## EXERCISE OBJECTIVE
When the word "resp" appears in a line of the data below, list that line.

## RAW DATA

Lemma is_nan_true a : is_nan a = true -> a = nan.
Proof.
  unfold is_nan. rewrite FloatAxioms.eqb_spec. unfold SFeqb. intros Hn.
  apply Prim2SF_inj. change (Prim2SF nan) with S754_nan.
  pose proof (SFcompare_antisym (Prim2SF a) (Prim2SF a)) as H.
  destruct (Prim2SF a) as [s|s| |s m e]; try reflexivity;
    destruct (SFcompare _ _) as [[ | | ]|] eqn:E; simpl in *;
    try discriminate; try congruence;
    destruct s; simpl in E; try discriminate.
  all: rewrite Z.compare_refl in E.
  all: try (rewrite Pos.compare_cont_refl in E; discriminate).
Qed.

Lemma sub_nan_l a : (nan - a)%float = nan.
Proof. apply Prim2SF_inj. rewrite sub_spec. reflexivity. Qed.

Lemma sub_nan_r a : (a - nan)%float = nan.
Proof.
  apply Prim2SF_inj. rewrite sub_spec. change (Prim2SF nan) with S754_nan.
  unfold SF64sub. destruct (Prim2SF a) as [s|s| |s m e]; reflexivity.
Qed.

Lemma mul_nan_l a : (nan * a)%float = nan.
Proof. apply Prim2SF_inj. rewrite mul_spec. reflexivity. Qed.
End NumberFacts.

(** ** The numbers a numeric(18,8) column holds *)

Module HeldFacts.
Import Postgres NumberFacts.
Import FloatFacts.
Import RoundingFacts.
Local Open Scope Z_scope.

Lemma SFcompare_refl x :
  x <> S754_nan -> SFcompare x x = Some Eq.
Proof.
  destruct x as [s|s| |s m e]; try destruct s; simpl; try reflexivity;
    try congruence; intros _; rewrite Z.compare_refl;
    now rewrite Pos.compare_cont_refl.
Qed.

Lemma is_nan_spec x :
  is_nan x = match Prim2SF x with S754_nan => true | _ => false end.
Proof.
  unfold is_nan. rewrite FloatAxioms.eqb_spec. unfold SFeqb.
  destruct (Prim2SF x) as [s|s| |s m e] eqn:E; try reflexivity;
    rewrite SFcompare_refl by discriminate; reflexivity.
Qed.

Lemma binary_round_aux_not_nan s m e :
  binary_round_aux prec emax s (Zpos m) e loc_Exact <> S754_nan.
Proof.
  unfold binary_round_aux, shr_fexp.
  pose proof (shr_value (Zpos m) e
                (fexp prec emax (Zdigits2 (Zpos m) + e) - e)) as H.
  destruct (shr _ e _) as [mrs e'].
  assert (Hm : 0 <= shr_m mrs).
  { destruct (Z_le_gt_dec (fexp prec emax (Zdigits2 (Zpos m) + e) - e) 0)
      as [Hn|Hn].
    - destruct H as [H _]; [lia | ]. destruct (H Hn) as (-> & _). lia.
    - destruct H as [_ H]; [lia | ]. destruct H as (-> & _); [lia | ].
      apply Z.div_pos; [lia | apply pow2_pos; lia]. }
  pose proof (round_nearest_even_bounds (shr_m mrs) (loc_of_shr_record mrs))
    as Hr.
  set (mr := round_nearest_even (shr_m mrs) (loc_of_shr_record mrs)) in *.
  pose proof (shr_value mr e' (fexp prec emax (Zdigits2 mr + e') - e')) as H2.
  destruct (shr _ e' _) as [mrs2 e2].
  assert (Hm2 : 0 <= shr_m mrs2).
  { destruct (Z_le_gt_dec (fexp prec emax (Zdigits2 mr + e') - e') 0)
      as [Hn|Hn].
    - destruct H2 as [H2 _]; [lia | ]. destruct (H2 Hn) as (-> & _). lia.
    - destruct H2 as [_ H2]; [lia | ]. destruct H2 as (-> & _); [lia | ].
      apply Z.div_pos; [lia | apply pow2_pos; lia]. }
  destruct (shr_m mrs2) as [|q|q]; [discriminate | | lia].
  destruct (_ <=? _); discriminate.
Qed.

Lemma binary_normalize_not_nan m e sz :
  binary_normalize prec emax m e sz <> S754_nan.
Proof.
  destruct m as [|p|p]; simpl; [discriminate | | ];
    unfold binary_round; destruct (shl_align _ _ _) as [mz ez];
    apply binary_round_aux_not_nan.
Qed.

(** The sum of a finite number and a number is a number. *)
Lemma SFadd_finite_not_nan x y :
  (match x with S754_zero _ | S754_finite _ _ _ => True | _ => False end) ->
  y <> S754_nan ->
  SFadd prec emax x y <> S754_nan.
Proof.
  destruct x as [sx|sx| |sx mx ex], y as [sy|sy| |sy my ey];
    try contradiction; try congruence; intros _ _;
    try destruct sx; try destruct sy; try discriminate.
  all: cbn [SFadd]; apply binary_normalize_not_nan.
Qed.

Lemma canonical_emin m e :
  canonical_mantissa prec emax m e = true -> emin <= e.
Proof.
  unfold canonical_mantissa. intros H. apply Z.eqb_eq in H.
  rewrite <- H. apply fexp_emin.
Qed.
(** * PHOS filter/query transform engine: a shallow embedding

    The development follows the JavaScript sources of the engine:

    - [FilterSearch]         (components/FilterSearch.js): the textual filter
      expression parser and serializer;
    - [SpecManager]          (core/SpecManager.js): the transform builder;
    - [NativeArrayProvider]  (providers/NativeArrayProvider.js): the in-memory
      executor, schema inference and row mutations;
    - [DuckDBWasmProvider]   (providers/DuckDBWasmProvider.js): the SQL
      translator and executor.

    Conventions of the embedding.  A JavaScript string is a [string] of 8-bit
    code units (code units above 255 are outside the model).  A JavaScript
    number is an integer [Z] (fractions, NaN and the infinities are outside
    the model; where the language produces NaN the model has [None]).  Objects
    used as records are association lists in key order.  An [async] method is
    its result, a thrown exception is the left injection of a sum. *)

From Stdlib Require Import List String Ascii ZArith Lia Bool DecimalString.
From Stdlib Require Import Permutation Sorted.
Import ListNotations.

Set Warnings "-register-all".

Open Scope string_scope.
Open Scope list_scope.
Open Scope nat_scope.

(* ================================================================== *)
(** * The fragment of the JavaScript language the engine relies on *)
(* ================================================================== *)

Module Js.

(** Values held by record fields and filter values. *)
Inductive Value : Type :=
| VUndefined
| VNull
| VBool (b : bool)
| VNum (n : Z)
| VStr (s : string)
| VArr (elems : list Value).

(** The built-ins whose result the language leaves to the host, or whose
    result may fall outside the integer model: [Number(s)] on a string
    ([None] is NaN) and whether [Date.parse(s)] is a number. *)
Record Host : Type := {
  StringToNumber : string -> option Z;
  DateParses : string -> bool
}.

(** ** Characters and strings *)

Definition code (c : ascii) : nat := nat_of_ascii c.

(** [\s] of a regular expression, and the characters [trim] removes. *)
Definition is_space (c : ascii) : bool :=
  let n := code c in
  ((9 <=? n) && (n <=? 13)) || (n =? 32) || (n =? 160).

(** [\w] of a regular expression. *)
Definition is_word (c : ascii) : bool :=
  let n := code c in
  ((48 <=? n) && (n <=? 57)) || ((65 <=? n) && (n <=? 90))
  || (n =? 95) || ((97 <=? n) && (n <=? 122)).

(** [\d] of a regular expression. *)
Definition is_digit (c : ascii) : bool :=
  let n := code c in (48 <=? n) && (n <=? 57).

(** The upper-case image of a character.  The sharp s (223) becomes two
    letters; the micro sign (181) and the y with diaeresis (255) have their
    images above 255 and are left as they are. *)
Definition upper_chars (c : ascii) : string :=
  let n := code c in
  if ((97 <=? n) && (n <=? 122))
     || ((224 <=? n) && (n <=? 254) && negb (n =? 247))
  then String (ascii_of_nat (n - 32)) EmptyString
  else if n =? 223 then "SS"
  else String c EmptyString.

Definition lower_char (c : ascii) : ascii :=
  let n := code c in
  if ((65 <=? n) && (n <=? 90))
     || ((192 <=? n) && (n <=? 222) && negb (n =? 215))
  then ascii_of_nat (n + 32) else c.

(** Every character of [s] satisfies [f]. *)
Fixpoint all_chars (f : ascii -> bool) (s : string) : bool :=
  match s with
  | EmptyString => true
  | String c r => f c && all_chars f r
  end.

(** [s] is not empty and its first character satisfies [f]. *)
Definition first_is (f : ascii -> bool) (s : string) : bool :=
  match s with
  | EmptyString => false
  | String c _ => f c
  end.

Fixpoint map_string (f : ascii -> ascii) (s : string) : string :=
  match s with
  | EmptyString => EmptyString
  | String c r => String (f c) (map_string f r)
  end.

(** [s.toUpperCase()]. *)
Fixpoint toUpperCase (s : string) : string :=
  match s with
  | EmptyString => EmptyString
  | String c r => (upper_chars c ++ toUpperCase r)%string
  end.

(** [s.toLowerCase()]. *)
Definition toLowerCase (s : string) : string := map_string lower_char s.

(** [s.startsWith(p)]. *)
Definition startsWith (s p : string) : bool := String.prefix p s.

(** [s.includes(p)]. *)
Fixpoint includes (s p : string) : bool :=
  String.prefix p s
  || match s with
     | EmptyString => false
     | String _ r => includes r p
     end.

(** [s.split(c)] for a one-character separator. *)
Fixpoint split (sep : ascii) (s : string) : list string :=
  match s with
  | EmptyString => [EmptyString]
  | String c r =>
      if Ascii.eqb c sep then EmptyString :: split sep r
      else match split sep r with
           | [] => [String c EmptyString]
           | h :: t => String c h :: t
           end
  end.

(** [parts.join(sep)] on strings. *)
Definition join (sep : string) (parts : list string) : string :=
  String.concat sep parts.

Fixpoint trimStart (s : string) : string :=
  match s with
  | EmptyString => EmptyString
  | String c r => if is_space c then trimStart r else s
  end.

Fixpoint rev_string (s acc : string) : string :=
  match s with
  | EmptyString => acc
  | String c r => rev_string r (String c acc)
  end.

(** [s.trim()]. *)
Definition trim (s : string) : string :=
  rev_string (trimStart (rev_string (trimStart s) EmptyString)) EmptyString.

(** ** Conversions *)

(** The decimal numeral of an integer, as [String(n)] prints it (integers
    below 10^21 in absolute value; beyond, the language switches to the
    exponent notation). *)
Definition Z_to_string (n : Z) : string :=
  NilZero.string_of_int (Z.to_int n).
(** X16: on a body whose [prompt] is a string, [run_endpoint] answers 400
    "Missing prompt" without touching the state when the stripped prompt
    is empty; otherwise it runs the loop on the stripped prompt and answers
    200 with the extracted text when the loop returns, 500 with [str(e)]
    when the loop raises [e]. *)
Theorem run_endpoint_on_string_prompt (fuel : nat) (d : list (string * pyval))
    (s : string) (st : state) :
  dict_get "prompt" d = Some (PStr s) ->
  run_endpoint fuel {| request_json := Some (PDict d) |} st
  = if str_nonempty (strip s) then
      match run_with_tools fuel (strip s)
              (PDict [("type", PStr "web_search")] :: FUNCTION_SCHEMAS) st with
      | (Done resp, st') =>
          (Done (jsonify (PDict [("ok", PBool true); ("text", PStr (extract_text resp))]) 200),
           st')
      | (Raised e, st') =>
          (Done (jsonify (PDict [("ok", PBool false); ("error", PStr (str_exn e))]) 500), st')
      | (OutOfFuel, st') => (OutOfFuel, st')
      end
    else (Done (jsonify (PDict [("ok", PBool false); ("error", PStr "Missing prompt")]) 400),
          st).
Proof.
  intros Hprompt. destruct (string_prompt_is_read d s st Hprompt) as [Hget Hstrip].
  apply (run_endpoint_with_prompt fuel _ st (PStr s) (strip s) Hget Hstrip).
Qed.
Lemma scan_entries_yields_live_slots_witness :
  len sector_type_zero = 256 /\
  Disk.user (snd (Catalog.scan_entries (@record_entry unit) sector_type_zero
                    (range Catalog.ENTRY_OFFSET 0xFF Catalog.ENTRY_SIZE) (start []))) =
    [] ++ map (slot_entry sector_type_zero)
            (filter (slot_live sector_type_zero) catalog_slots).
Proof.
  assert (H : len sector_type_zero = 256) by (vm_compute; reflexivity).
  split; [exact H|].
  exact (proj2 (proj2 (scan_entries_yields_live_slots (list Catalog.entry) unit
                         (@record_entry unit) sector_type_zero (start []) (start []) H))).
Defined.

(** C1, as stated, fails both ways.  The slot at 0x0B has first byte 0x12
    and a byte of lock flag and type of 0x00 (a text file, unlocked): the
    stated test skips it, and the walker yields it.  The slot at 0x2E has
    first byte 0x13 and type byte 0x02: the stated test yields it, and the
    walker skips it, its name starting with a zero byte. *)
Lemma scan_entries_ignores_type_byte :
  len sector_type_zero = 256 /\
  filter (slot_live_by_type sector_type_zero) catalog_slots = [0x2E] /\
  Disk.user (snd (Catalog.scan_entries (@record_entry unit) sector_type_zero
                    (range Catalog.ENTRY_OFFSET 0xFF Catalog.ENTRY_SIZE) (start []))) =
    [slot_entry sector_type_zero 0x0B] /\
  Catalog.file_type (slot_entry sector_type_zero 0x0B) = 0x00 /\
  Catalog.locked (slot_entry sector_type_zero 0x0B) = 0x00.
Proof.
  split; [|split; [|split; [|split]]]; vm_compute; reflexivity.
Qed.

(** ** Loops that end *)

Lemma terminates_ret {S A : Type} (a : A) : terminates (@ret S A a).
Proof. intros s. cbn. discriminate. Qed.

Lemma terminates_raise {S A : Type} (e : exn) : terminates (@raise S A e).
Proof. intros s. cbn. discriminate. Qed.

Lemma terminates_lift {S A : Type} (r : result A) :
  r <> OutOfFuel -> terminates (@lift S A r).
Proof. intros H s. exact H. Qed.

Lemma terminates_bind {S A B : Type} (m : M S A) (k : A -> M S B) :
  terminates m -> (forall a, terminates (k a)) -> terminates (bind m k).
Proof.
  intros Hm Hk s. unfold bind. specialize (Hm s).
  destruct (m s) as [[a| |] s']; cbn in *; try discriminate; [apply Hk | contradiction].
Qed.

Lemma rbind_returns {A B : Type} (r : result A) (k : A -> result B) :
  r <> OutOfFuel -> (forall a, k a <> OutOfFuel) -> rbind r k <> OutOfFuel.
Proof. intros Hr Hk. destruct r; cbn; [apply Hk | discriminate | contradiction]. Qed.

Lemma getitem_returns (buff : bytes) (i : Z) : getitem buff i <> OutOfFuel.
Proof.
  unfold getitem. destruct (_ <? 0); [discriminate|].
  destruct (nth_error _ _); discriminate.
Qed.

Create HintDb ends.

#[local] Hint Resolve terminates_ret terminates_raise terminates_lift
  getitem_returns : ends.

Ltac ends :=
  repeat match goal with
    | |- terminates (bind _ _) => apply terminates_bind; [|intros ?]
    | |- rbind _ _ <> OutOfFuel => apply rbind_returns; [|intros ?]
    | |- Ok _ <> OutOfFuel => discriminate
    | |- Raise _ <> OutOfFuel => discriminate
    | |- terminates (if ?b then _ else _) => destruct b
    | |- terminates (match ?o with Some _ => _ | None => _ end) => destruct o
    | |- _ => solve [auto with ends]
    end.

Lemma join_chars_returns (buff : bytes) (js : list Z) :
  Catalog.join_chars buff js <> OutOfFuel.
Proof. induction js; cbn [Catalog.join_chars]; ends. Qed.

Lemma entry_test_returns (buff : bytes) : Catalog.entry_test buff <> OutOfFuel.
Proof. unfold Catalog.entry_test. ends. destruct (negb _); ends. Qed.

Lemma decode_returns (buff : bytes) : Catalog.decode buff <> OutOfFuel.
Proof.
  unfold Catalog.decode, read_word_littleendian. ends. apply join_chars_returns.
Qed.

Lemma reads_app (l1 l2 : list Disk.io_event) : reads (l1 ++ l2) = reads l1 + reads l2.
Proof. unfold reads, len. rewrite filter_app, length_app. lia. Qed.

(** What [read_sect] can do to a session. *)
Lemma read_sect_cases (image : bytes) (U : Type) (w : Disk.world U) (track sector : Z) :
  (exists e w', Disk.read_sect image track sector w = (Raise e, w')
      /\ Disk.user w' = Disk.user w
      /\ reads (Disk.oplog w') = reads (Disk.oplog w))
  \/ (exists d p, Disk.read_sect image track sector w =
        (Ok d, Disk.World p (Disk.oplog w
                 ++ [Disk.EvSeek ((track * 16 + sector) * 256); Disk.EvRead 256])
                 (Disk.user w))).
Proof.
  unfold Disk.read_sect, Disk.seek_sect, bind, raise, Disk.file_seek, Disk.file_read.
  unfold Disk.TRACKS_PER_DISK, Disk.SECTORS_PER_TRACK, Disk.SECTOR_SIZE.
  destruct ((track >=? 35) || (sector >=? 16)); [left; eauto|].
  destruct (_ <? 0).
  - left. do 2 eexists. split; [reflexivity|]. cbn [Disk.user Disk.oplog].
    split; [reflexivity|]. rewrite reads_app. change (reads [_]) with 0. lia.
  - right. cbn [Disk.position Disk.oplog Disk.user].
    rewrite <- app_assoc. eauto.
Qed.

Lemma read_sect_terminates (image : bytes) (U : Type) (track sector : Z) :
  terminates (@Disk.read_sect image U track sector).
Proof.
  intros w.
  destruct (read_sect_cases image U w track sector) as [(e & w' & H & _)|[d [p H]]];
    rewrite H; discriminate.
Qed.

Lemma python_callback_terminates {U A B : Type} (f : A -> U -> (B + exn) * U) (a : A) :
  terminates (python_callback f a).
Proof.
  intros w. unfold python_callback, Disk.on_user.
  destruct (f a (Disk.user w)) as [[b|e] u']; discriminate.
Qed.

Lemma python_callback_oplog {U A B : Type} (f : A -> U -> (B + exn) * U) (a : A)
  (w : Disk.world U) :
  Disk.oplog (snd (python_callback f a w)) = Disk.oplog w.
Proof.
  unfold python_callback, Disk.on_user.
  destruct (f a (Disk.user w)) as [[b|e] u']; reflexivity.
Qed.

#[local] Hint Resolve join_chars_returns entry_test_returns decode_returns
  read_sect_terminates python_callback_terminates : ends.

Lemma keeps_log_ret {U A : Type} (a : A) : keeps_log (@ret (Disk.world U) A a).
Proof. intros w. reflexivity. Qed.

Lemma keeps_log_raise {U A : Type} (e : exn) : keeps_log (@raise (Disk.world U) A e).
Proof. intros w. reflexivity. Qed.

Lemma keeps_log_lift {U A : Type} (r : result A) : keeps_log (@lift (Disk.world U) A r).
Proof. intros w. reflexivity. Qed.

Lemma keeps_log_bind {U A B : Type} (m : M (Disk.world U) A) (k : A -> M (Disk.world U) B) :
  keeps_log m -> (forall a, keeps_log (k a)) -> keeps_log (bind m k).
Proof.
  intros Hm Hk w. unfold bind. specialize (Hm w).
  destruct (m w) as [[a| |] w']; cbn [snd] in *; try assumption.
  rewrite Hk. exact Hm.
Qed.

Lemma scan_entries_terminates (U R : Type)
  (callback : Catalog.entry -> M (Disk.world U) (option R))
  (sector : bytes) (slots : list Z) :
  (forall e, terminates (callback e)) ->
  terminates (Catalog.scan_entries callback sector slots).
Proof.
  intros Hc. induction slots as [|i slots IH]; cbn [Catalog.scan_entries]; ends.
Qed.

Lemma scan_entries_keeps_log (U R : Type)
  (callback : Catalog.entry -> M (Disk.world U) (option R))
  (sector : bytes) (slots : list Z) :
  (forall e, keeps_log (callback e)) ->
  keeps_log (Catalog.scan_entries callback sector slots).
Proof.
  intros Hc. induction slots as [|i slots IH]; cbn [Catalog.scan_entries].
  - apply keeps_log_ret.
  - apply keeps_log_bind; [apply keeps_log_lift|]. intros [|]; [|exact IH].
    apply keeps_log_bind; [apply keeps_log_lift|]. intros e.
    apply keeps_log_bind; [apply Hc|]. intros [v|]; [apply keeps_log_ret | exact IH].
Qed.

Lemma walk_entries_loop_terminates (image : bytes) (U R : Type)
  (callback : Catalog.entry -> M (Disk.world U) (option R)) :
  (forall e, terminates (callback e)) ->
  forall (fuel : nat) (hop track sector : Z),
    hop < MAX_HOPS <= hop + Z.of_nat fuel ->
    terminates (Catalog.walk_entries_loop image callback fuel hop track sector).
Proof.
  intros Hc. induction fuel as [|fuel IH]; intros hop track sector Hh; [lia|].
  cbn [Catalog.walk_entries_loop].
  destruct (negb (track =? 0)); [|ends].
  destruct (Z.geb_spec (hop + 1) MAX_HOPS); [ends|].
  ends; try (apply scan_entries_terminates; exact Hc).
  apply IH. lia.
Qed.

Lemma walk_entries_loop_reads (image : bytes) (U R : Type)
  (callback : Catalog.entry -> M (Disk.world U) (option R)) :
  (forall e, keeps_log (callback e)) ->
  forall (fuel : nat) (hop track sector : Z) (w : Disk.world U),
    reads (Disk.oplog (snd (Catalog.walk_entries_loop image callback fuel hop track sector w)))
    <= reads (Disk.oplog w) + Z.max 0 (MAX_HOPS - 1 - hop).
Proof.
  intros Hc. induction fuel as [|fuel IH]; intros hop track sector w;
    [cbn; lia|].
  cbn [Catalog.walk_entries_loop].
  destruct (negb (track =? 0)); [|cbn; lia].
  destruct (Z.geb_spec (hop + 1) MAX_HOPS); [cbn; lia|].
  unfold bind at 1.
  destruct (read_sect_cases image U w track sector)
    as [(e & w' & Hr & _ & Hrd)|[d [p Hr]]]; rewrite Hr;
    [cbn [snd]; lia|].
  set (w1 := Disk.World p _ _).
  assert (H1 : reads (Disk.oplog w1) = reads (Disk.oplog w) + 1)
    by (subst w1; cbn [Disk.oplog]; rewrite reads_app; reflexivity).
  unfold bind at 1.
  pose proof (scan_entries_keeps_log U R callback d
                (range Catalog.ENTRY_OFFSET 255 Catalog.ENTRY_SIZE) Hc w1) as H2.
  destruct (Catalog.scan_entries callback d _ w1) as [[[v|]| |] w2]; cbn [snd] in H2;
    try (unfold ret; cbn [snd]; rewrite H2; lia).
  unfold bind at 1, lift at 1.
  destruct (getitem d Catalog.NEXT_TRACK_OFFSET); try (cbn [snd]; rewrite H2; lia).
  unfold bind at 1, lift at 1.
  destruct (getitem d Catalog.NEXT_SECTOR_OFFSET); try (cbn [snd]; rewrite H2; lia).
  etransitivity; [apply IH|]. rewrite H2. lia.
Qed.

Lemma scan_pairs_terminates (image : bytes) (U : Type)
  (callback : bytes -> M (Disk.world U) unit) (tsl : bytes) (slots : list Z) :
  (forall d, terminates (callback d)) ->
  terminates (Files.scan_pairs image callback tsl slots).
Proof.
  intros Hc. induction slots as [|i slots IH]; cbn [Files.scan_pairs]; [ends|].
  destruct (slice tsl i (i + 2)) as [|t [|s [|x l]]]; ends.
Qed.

## REPLY TO THE TASK
      | (Done resp, st') =>
          (Done (jsonify (PDict [("ok", PBool true); ("text", PStr (extract_text resp))]) 200),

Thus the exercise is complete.